Coke Zero Sugar Passes Diet Pepsi in BD Retail Ranking. Pepsi Zero Sugar Surges.
Sprite Passes Diet Coke. KDP Nears Dollar Share Parity With PepsiCo in Supermarkets.
Work-at-home policies and a still unfolding return to pre-pandemic activity continued to buoy the US carbonated soft drink (CSD) market at retail during the first half of this year. As shown in the table with this story, category retail dollars grew +6.1%, bolstered by strong pricing gains (+7.0%) that offset declining volume (-0.8%). A pullback in promotions amid packaging supply shortages helped boost pricing. PepsiCo and Keurig Dr Pepper both outperformed the category and gained volume and dollar share. PepsiCo added +0.4 points of volume share and +0.2 points of dollar share. Alternatively, Coca-Cola lost volume (-0.1) and dollar (-0.3) share and underperformed the category on both measures.
METHODOLOGY. Quarterly, BD tracks multi-channel soda sales at retail from two data sets. The data are combined to present a snapshot of the industry during the first half of 2021. They cover supermarkets, c-stores, drug chains, mass merchandisers including Walmart, some dollar/club stores, and the military channel. The tables within this story show volume, dollar and pricing metrics by company or brand from the combined data set covering the same six-month period. The Green Sheet that accompanies this newsletter shows corporate and top-10 brand shares for the combined data sets, plus breakouts for major channels.
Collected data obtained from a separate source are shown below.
(** In a completed block every value has been moved out. *)
Lemma completed_cells pub g k :
  (∀ id rv, resvs g !! id = Some rv → (r_first rv ≤ r_pos rv)%nat) →
  consumed_of g k = BL → payload (sblock_of pub g k) = replicate BL None.
Proof.
  intros Hord Hc. simpl. rewrite (list_fmap_ext _ (λ _, @None T)).
  - rewrite (const_fmap _ _ None) by done. by rewrite length_seq.
  - intros i p [-> Hi]%lookup_seq. unfold cell_of.
    destruct (cells g !! _) as [[v|]|]; try done. by rewrite decide_False by (by apply completed_read).
Qed.

(** ** Producer steps *)

Lemma wp_write pub g priv s k i v :
  sinv pub g priv s → live g k → (claimed g ≤ length (cells g))%nat →
  length (cells g) = (k * BL + i)%nat → (i < BL)%nat →
  wp (SpmcBlock_write (addr g k) (Z.of_nat i) v) s (λ _ s',
    sinv pub (g_write (Some v) g) priv s' ∧ same_state s s').
Proof.
  intros Hq Hk Hc Hp Hi. pose proof BL_Z. unfold SpmcBlock_write.
  apply wp_debug_assert; [apply Z.ltb_lt; lia|].
  pose proof (sinv_block _ _ _ _ _ Hq Hk) as Hb.
  assert (∀ p, p ≠ length (cells g) → cell_of (g_write (Some v) g) p = cell_of g p) as Hsame.
  { intros p Hne. apply cell_of_unread; [|done]. simpl. destruct (decide (p < length (cells g))%nat).
    - by rewrite lookup_app_l.
    - rewrite lookup_app_r, lookup_ge_None_2, lookup_ge_None_2; [done|lia|simpl; lia|lia]. }
  assert (cell_of (g_write (Some v) g) (k * BL + i) = Some v) as Hnew.
  { unfold cell_of. simpl. rewrite <- Hp, lookup_app_r, Nat.sub_diag by lia. simpl.
    rewrite decide_True; [done|]. left. simpl. lia. }
  assert (sinv pub (g_write (Some v) g) priv
    (set_sblocks (<[addr g k := sblock_of pub (g_write (Some v) g) k]> (sblocks s)) s)) as Hupd.
  { apply (sinv_update pub pub g); [done| |done|].
    - split; [done|]. split; [|done]. intros p Hout. split; [done|]. apply Hsame. lia.
    - apply (live_position _ _ (k * BL + i)%nat); [apply Hk|lia|].
      apply unclaimed_unreleased. simpl. lia. }
  rewrite <- (sblock_of_put pub g (g_write (Some v) g) k i) in Hupd;
    [|done..|intros p _ Hne; apply Hsame; lia].
  rewrite Hnew in Hupd. eapply wp_act.
  { unfold handle, spmc_handler. rewrite Hb. simpl. rewrite payload_at_block by done. reflexivity. }
  split; [exact Hupd|done].
Qed.

Lemma wp_publish pub pub' g priv s k :
  sinv pub g priv s → live g k → (∀ j, j ≠ k → produced_of pub' j = produced_of pub j) →
  (produced_of pub k ≤ produced_of pub' k)%nat →
  wp (publish (addr g k) (Z.of_nat (produced_of pub' k))) s (λ _ s',
    sinv pub' g priv s' ∧ same_state s s').
Proof.
  intros Hq Hk Hoth Hle. pose proof (sinv_block _ _ _ _ _ Hq Hk) as Hb. unfold publish.
  pose proof BL_Z. apply wp_debug_assert; [apply Z.leb_le; unfold produced_of; lia|].
  apply wp_bind. apply (wp_mono _ _ (λ _ s', s' = s)).
  { destruct debug_assertions; [|by apply wp_ret].
    eapply wp_act_bind; [apply handle_sload; unfold srd; by rewrite Hb|].
    rewrite debug_assert_ok by (apply Z.leb_le; simpl; lia). by apply wp_ret. }
  intros ? ? ->. eapply wp_act; [apply handle_sstore; unfold swr; apply upd_block_some; exact Hb|].
  split; [|done]. change (mkSBlock _ _ _ _ _) with (sblock_of pub' g k).
  by apply (sinv_update pub).
Qed.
ZERO SUGAR COLA BATTLE. Coca-Cola Zero Sugar continued to grow and gain share during the first half of this year (Green Sheet). In fact, the brand passed Diet Pepsi in BD’s dollar share CSD rankings for the period. Some Diet Pepsi volume has likely transferred to Pepsi Zero Sugar, which has been an increasing focus by PepsiCo. As shown in the head-to-head table with this story, Pepsi Zero Sugar outperformed Coca-Cola Zero Sugar by both volume and dollar sales. It should be noted that Pepsi Zero Sugar ended the period with a quarter of the share of Coke Zero Sugar. Coca-Cola recently introduced a new formula, graphics, and marketing for Coke Zero Sugar in the US following similar launches globally. The new attention for the brand could help stave off the challenge by Pepsi Zero Sugar.
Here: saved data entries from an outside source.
(* ===== verification/LubqSender.v ===== *)
(** * Senders of the linked-shard channel

    Registration takes the first shard that is retired and drained, or appends a
    new one; retirement only clears the lease. *)

From S2P Require Import Prelude Prog Layout Head Geometry Shard Lubq LubqInv LubqBatch.

Section idle.
Context {T : Type}.
Implicit Types (ls : list (bool * list T)).

(** The first shard with no owner and no values. *)
Fixpoint find_idle ls : option nat :=
  match ls with
  | [] => None
  | (false, []) :: _ => Some 0%nat
  | _ :: ls => S <$> find_idle ls
  end.

(** The shard a new sender gets, and the shards then. *)
Definition spec_acquire ls : nat * list (bool * list T) :=
  match find_idle ls with
  | Some i => (i, <[i := (true, [])]> ls)
  | None => (length ls, ls ++ [(true, [])])
  end.

Lemma find_idle_Some ls i : find_idle ls = Some i → ls !! i = Some (false, []).
Proof.
  revert i. induction ls as [|[[] [|v l]] ls IH]; intros i; simpl; try done.
  - destruct (find_idle ls) as [j|]; [|done]. intros [= <-]. by apply IH.
  - destruct (find_idle ls) as [j|]; [|done]. intros [= <-]. by apply IH.
  - by intros [= <-].
  - destruct (find_idle ls) as [j|]; [|done]. intros [= <-]. by apply IH.
Qed.

End idle.

Section senders.
Context {T Q : Type} `{!ShardQueue T Q} `{!BoxAllocator} `{!Profile} (fuel : nat).
Implicit Types (s : lmem Q) (al : list Z) (ls : list (bool * list T)).
#[local] Abbreviation lwp := (wp (H := lubq_run fuel)).

Lemma wp_reg_lock {A} s n (k : prog (lubqE T) A) Φ :
  reg_locked s = 0 → (0 < n)%nat → lwp k (set_reg_locked 1 s) Φ → lwp (reg_lock n;; k) s Φ.
Proof.
  intros Hl Hn Hk. apply wp_bind. unfold reg_lock. destruct n as [|n]; [lia|]. apply wp_loop_unfold.
  eapply wp_act_bind; [apply handle_lcas_ok; [unfold lrd; by rewrite Hl|reflexivity]|]. by apply wp_ret.
Qed.

(** Updating the owner flag of a shard. *)
Lemma lrep_active al ls cost s i b b' l :
  lrep al ls cost s → ls !! i = Some (b, l) →
  ∃ s', lwr (ShActive (sa al i)) (Z.b2z b') s = Some s' ∧ lrep al (<[i := (b', l)]> ls) cost s' ∧ lw s' = lw s.
Proof.
  intros Hr Hl. assert (i < length al)%nat as Hi by (rewrite (lr_len _ _ _ _ Hr); by eapply lookup_lt_Some).
  destruct (lr_shard _ _ _ _ Hr i b l Hl) as (q & Hs & Hq). unfold lwr, upd_shard. rewrite Hs.
  eexists. split; [reflexivity|]. split; [|done]. simpl. by apply (lrep_update al ls cost).
Qed.

Lemma wp_try_acquire al ls cost s i b l :
  lrep al ls cost s → ls !! i = Some (b, l) → (cost + 1 < fuel)%nat →
  lwp (try_acquire_producer (sa al i)) s (λ ok s', lw s' = lw s ∧
    ok = bool_decide (b = false ∧ l = []) ∧
    lrep al (if decide (b = false ∧ l = []) then <[i := (true, [])]> ls else ls) cost s').
Proof.
  intros Hr Hl Hf. destruct (lr_shard _ _ _ _ Hr i b l Hl) as (q & Hs & Hq). unfold try_acquire_producer.
  eapply wp_act_bind; [apply handle_lload; unfold lrd; by rewrite Hs|]. cbn [producer_active].
  destruct b; cbn [Z.b2z]; [change (1 =? 0) with false|change (0 =? 0) with true]; cbn [negb].
  - apply wp_ret. rewrite bool_decide_false by naive_solver. rewrite decide_False by naive_solver. done.
  - apply wp_bind. eapply wp_mono; [apply (wp_LQueue fuel al ls cost s i false l _ QIsEmpty Hr Hl); simpl; (done || lia)|].
    intros e s1 (-> & Hr1 & Hw1). simpl in Hr1. rewrite Nat.add_0_r, list_insert_id in Hr1 by done.
    cbn [qspec fst]. destruct l as [|v l]; cbn [negb].
    + destruct (lrep_active al ls cost s1 i false true [] Hr1 Hl) as (s2 & Hwr & Hr2 & Hw2).
      destruct (lr_shard _ _ _ _ Hr1 i false [] Hl) as (q1 & Hs1 & _).
      eapply wp_act_bind; [apply handle_lcas_ok; [unfold lrd; by rewrite Hs1|exact Hwr]|].
      apply wp_ret. rewrite bool_decide_true, decide_True by done. split; [congruence|done].
    + apply wp_ret. rewrite bool_decide_false by naive_solver. rewrite decide_False by naive_solver. done.
Qed.

Lemma wp_acquire_owned al ls cost s :
  lrep al ls cost s → (cost + 1 < fuel)%nat →
  lwp (acquire_owned al) s (λ r s', lw s' = lw s ∧
    match find_idle ls with
    | Some i => r = Some (sa al i) ∧ lrep al (<[i := (true, [])]> ls) cost s'
    | None => r = None ∧ lrep al ls cost s'
    end).
Proof.
  intros Hr Hf.
  assert (∀ n i s, lrep al ls cost s → (length al - i = n)%nat → (i ≤ length al)%nat →
    lwp (acquire_owned (drop i al)) s (λ r s', lw s' = lw s ∧
      match find_idle (drop i ls) with
      | Some j => r = Some (sa al (i + j)) ∧ lrep al (<[(i + j)%nat := (true, [])]> ls) cost s'
      | None => r = None ∧ lrep al ls cost s'
      end)) as Hl; [|by apply (Hl (length al) 0%nat s); (done || lia)].
  clear s Hr. induction n as [|n IH]; intros i s Hr Hn Hi; pose proof (lr_len _ _ _ _ Hr) as Hlen.
  { rewrite !drop_ge by lia. by apply wp_ret. }
  destruct (lookup_lt_is_Some_2 al i) as [a Ha]; [lia|]. rewrite (drop_S _ _ _ Ha).
  destruct (lookup_lt_is_Some_2 ls i) as [[b l] Hl]; [lia|]. rewrite (drop_S _ _ _ Hl).
  assert (a = sa al i) as -> by (unfold sa; by rewrite Ha). cbn [acquire_owned]. apply wp_bind.
  eapply wp_mono; [by apply (wp_try_acquire al ls cost s i b l)|]. intros ok s1 (Hw1 & -> & Hr1).
  case_bool_decide as E.
  - rewrite decide_True in Hr1 by done. destruct E as [-> ->]. apply wp_ret. cbn [find_idle].
    by rewrite Nat.add_0_r.
  - rewrite decide_False in Hr1 by done. eapply wp_mono; [apply (IH (S i) s1 Hr1); lia|].
    intros r s2 [Hw2 H2]. split; [congruence|].
    assert (find_idle ((b, l) :: drop (S i) ls) = S <$> find_idle (drop (S i) ls)) as ->.
    { destruct b; [done|]. destruct l; [naive_solver|done]. }
    destruct (find_idle (drop (S i) ls)) as [j|]; [|done]. simpl. by rewrite Nat.add_succ_r.
Qed.

(** Appending a shard. *)
Lemma lrep_append al ls cost s :
  lrep al ls cost s →
  let a := box_at (dom (shards s)) in
  let s1 := mkLMem (reg_head s) (reg_tail s) (reg_locked s) (owned s ++ [a]) (next_id s + 1) (senders s)
    (<[a := mkShard (next_id s) 1 0 q_new]> (shards s)) in
  ∃ s2, lwr (ShNext (reg_tail s)) a s1 = Some s2 ∧
    lrep (al ++ [a]) (ls ++ [(true, [])]) cost (set_reg_tail a s2) ∧ lw s2 = lw s.
Proof.
  intros Hr a s1. destruct (box_at_fresh (dom (shards s))) as [Hfr Hpos]. fold a in Hfr, Hpos.
  apply not_elem_of_dom in Hfr. pose proof (lr_some _ _ _ _ Hr) as Hsome. pose proof (lr_len _ _ _ _ Hr) as Hlen.
  set (t := (length al - 1)%nat).
  assert (∀ i, (i < length al)%nat → sa (al ++ [a]) i = sa al i) as Hold.
  { intros i Hi. unfold sa. by rewrite lookup_app_l. }
  assert (sa (al ++ [a]) (length al) = a) as Hnew.
  { unfold sa. by rewrite lookup_app_r, Nat.sub_diag by lia. }
  assert (∀ i, (i < length al)%nat → sa al i ≠ a) as Hne.
  { intros i Hi E. destruct (lrep_lookup al ls cost s i Hr Hi) as (b & l & q & _ & Hs & _). congruence. }
  destruct (lrep_lookup al ls cost s t Hr ltac:(lia)) as (b & l & q & Hlt & Hst & Hqt).
  unfold lwr, upd_shard. simpl. rewrite (lr_tail _ _ _ _ Hr). fold t.
  rewrite lookup_insert_ne, Hst by (intros E; by apply (Hne t); [lia|]).
  eexists. split; [reflexivity|]. split; [|done]. simpl.
  destruct Hr as [Ho _ _ Hnd Hp Hh Ht Hid Hsh Hdom]. split; simpl; try done.
  - by rewrite Ho.
  - rewrite !length_app. simpl. lia.
  - rewrite length_app. simpl. lia.
  - apply NoDup_app. split; [done|]. split; [|apply NoDup_singleton]. intros x Hx ->%list_elem_of_singleton.
    apply list_elem_of_lookup in Hx as [i Hi]. apply (Hne i); [by eapply lookup_lt_Some|]. unfold sa. by rewrite Hi.
  - intros i Hi. rewrite length_app in Hi. simpl in Hi.
    destruct (decide (i < length al)%nat); [rewrite Hold by done; by apply Hp|].
    replace i with (length al) by lia. by rewrite Hnew.
  - by rewrite Hold.
  - rewrite length_app. simpl. by replace (length al + 1 - 1)%nat with (length al) by lia.
  - rewrite Hid, length_app. simpl. lia.
  - intros i b' l' Hi. destruct (decide (i < length al)%nat) as [Hlt'|Hge].
    + rewrite lookup_app_l in Hi by lia. destruct (Hsh i b' l' Hi) as (q' & Hs' & Hq'). exists q'.
      split; [|done]. rewrite Hold by done. destruct (decide (i = t)) as [->|Hit].
      * rewrite lookup_insert_eq. assert ((b', l') = (b, l)) as [= -> ->] by congruence.
        rewrite Hst in Hs'. injection Hs' as ->. replace (S t) with (length al) by lia. by rewrite Hnew.
      * rewrite lookup_insert_ne by (intros E; apply Hit; eapply sa_inj; [exact Hnd|lia|lia|done]).
        rewrite lookup_insert_ne by (intros E; by apply (Hne i)). rewrite Hs'. by rewrite Hold by lia.
    + assert (i = length ls) as ->.
      { apply lookup_lt_Some in Hi. rewrite length_app in Hi. simpl in Hi. lia. }
      rewrite lookup_app_r, Nat.sub_diag in Hi by lia. injection Hi as <- <-. exists q_new.
      rewrite <- Hlen, Hnew, lookup_insert_ne by (apply Hne; lia). rewrite lookup_insert_eq.
      split; [|eapply q_mono; [apply q_new_is|lia]]. rewrite Hid. do 2 f_equal.
      unfold sa. rewrite lookup_ge_None_2; [done|]. rewrite length_app. simpl. lia.
  - intros x Hx. rewrite elem_of_app, list_elem_of_singleton.
    destruct (decide (x = a)) as [|Hxa]; [by right|]. left. apply Hdom.
    destruct (decide (sa al t = x)) as [<-|Hxt]; [eauto|].
    by rewrite !lookup_insert_ne in Hx by congruence.
Qed.

Lemma wp_acquire_sender_shard al ls cost s n :
  lrep al ls cost s → reg_locked s = 0 → (0 < n)%nat → (cost + 1 < fuel)%nat →
  Z.of_nat (length al) < usize_max →
  lwp (acquire_sender_shard n) s (λ a s', ∃ al',
    al `prefix_of` al' ∧ a = sa al' (spec_acquire ls).1 ∧
    lrep al' (spec_acquire ls).2 cost s' ∧ lw s' = lw s).
Proof.
  intros Hr Hlk Hn Hf Hmax. unfold acquire_sender_shard. apply wp_reg_lock; [done|done|].
  eapply wp_act_bind; [reflexivity|]. change (owned (set_reg_locked 1 s)) with (owned s).
  rewrite (lr_owned _ _ _ _ Hr). apply wp_bind.
  eapply wp_mono; [apply (wp_acquire_owned al ls cost); [by apply lrep_words|done]|].
  intros r s1 [Hw1 H1']. unfold spec_acquire. destruct (find_idle ls) as [i|]; destruct H1' as [-> Hr1].
  - eapply wp_act_bind; [by apply handle_lstore|]. apply wp_ret. exists al. split; [done|].
    split; [done|]. split; [by apply lrep_words|]. unfold lw in *. simpl in *. congruence.
  - eapply wp_act_bind; [reflexivity|]. rewrite (lr_next_id _ _ _ _ Hr1).
    rewrite (proj2 (Z.ltb_ge _ _)) by lia. do 3 (eapply wp_act_bind; [reflexivity|]).
    eapply wp_act_bind; [by apply handle_lload|]. simpl reg_tail. apply wp_debug_assert.
    { rewrite (lr_tail _ _ _ _ Hr1). pose proof (lr_some _ _ _ _ Hr).
      pose proof (lr_pos _ _ _ _ Hr1 (length al - 1) ltac:(lia)). by rewrite (proj2 (Z.eqb_neq _ _)) by lia. }
    destruct (lrep_append al ls cost s1 Hr1) as (s2 & Hwr & Hr2 & Hw2).
    rewrite (lr_next_id _ _ _ _ Hr1) in Hwr. set (a := box_at _) in *.
    eapply wp_act_bind; [apply handle_lstore; exact Hwr|].
    eapply wp_act_bind; [by apply handle_lstore|]. eapply wp_act_bind; [by apply handle_lstore|]. apply wp_ret.
    exists (al ++ [a]). split; [by eexists|]. split.
    + unfold sa. cbn [fst]. rewrite <- (lr_len _ _ _ _ Hr), lookup_app_r, Nat.sub_diag by lia. done.
    + split; [by apply (lrep_words _ _ _ (set_reg_tail a s2))|]. unfold lw in *. simpl in *. congruence.
Qed.

Lemma wp_Sender_clone al ls cost s n :
  lrep al ls cost s → reg_locked s = 0 → (0 < n)%nat → (cost + 1 < fuel)%nat →
  Z.of_nat (length al) < usize_max → senders s < usize_max →
  lwp (Sender_clone n) s (λ a s', ∃ al',
    al `prefix_of` al' ∧ a = sa al' (spec_acquire ls).1 ∧
    lrep al' (spec_acquire ls).2 cost s' ∧ lw s' = (senders s + 1, 0)).
Proof.
  intros Hr Hlk Hn Hf Hmax Hsnd. unfold Sender_clone. apply wp_bind.
  eapply wp_mono; [by apply (wp_acquire_sender_shard al ls cost s n)|].
  intros a s1 (al' & Hpre & -> & Hr1 & [= Ew1 Ew1']). unfold add_sender. apply wp_bind.
  eapply wp_act_bind; [by apply handle_lload|]. destruct n as [|n]; [lia|]. apply wp_loop_unfold.
  rewrite Ew1, (proj2 (Z.ltb_ge _ _)) by lia.
  eapply wp_act_bind; [apply handle_lcas_ok; [unfold lrd; by rewrite Ew1|reflexivity]|].
  apply wp_ret, wp_ret. exists al'. split; [done|]. split; [done|]. split; [by apply lrep_words|].
  unfold lw. simpl. congruence.
Qed.

Lemma wp_Sender_drop al ls cost s i b l :
  lrep al ls cost s → ls !! i = Some (b, l) → 0 < senders s ≤ usize_max →
  lwp (Sender_drop (sa al i)) s (λ _ s',
    lrep al (<[i := (false, l)]> ls) cost s' ∧ lw s' = (senders s - 1, reg_locked s)).
Proof.
  intros Hr Hl Hs. unfold Sender_drop. destruct (lrep_active al ls cost s i b false l Hr Hl) as (s1 & Hwr & Hr1 & [= Ew1 Ew1']).
  eapply wp_act_bind; [apply handle_lstore; exact Hwr|].
  eapply wp_act_bind; [reflexivity|].
  rewrite debug_assert_ok by (by rewrite (proj2 (Z.eqb_neq _ _)) by lia). apply wp_ret.
  split; [by apply lrep_words|]. unfold lw. simpl. rewrite Ew1, Ew1'. f_equal. unfold wrapping, usize_max in *.
  apply Z.mod_small. lia.
Qed.

End senders.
SPRITE PASSES DIET COKE. Sprite’s strong dollar sales and share gains carried the brand past Diet Coke. Even before the pandemic, Sprite benefitted from a growing multicultural consumer base in the US and marketing focused on sports and culture. Diet Coke, meanwhile, is in a state of long-term decline as consumers gravitate to “zero sugar” products and the brand’s loyal consumer base ages. While marketing aimed at younger consumers and the introduction of modern flavors such as Twisted Mango and Ginger Lime have blunted Diet Coke’s downtrend in recent years, the brand continues to lose share.
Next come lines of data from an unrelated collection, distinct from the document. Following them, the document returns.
Lemma chan_call_ok c ch ch' a :
  chan_ok ch → chan_call c ch = Some (ch', a) →
  chan_ok ch' ∧ contents (ch_shards ch) ++ sent c ≡ₚ received c a ++ contents (ch_shards ch').
Proof.
  intros Hok Hcall. destruct ch as [ls hs rs] eqn:Ech. rewrite <- Ech in Hok.
  assert (∀ i vs l, ls !! i = Some (true, l) → chan_ok (mkChan (append_to i vs ls) hs rs)) as Happ.
  { intros i vs l _. destruct Hok as [Hs Ho Hi Hc]. subst ch. simpl in *.
    assert (length (append_to i vs ls) = length ls) as El by (unfold append_to; apply length_alter).
    split; simpl; [lia|by rewrite append_to_flags|done|]. rewrite El. done. }
  destruct c as [h v|h vs|h h'|h|r|r n values|r r'|r]; simpl in Hcall.
  - destruct (hs !! h) as [i|] eqn:Hh; [|done]. injection Hcall as <- <-.
    destruct (owned_lookup ch h i Hok) as [l Hl]; [by subst ch|]. subst ch. split; [by eapply Happ|]. simpl.
    symmetry. by eapply contents_append.
  - destruct (hs !! h) as [i|] eqn:Hh; [|done]. injection Hcall as <- <-.
    destruct (owned_lookup ch h i Hok) as [l Hl]; [by subst ch|]. subst ch. split; [by eapply Happ|]. simpl.
    symmetry. by eapply contents_append.
  - destruct (hs !! h) as [i|] eqn:Hh; [|done]. simpl in Hcall. destruct (hs !! h') eqn:Hh'; [done|].
    pose proof (chan_ok_acquire ls hs rs h') as Hx. destruct (spec_acquire ls) as [i' ls'].
    injection Hcall as <- <-. subst ch. destruct Hx as [Hx Hp]; [done|done|]. split; [done|].
    simpl. by rewrite app_nil_r, Hp.
  - destruct (hs !! h) as [i|] eqn:Hh; [|done]. injection Hcall as <- <-. subst ch.
    destruct (chan_ok_retire ls hs rs h i Hok Hh) as [Hx Hp]. split; [done|]. simpl. by rewrite app_nil_r, Hp.
  - destruct (rs !! r) as [c|] eqn:Hr; [|done]. simpl in Hcall.
    assert (start_of c < length ls)%nat as Hst by (pose proof (co_cursor _ Hok r c) as Hx; subst ch; by apply Hx).
    pose proof (spec_recv_ok (closed (mkChan ls hs rs)) c ls Hst) as Hx.
    destruct (spec_recv _ c ls) as [[res c'] ls']. destruct Hx as (Hp & Hf & Hc' & _). injection Hcall as <- <-.
    assert (length ls' = length ls) as El by (rewrite <- (length_fmap fst ls'), Hf; apply length_fmap).
    split; [|simpl; rewrite app_nil_r; by destruct res].
    pose proof (chan_ok_recv ch ls' r c' Hok) as Hy. subst ch. simpl in Hy. apply Hy; [done|lia].
  - destruct (rs !! r) as [c|] eqn:Hr; [|done]. simpl in Hcall.
    assert (start_of c < length ls)%nat as Hst by (pose proof (co_cursor _ Hok r c) as Hx; subst ch; by apply Hx).
    pose proof (spec_recv_batch_ok (closed (mkChan ls hs rs)) c n ls Hst) as Hx.
    destruct (spec_recv_batch _ c n ls) as [[[res got] c'] ls']. destruct Hx as (Hp & Hf & Hc' & _). injection Hcall as <- <-.
    assert (length ls' = length ls) as El by (rewrite <- (length_fmap fst ls'), Hf; apply length_fmap).
    split; [|simpl; by rewrite app_nil_r, drop_app_length].
    pose proof (chan_ok_recv ch ls' r c' Hok) as Hy. subst ch. simpl in Hy. apply Hy; [done|lia].
  - destruct (rs !! r) as [c|] eqn:Hr; [|done]. simpl in Hcall. destruct (rs !! r') eqn:Hr'; [done|].
    injection Hcall as <- <-. split; [|simpl; by rewrite app_nil_r].
    pose proof (chan_ok_recv ch ls r' None Hok) as Hy. subst ch. apply Hy; [done|]. apply Hok.
  - destruct (rs !! r) as [c|] eqn:Hr; [|done]. injection Hcall as <- <-. subst ch. split; [done|].
    simpl. by rewrite app_nil_r.
Qed.

Lemma chan_calls_ok cs ch ch' l :
  chan_ok ch → chan_calls cs ch = Some (ch', l) →
  chan_ok ch' ∧
  contents (ch_shards ch) ++ concat (sent <$> cs) ≡ₚ concat (zip_with received cs l) ++ contents (ch_shards ch').
Proof.
  revert ch l. induction cs as [|c cs IH]; intros ch l Hok Hcs.
  { injection Hcs as <- <-. split; [done|]. simpl. by rewrite app_nil_r. }
  simpl in Hcs. destruct (chan_call c ch) as [[ch1 a]|] eqn:E1; [|done]. simpl in Hcs.
  destruct (chan_calls cs ch1) as [[ch2 l2]|] eqn:E2; [|done]. simpl in Hcs. injection Hcs as <- <-.
  destruct (chan_call_ok c ch ch1 a Hok E1) as [Hok1 Hp1]. destruct (IH ch1 l2 Hok1 E2) as [Hok2 Hp2].
  split; [done|]. simpl. rewrite app_assoc, Hp1, <- !app_assoc. by apply Permutation_app_head.
Qed.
CHANNELS. In the supermarket channel, Keurig Dr Pepper was at near parity to PepsiCo from a dollar share perspective, even as KDP lagged PepsiCo by 2.0 volume share points (see Green Sheet). KDP, which outperformed Coca-Cola and PepsiCo in the channel, was helped by a strong platform of flavored CSDs at a time when other companies pared back flavor assortments to keep up with demand for core products.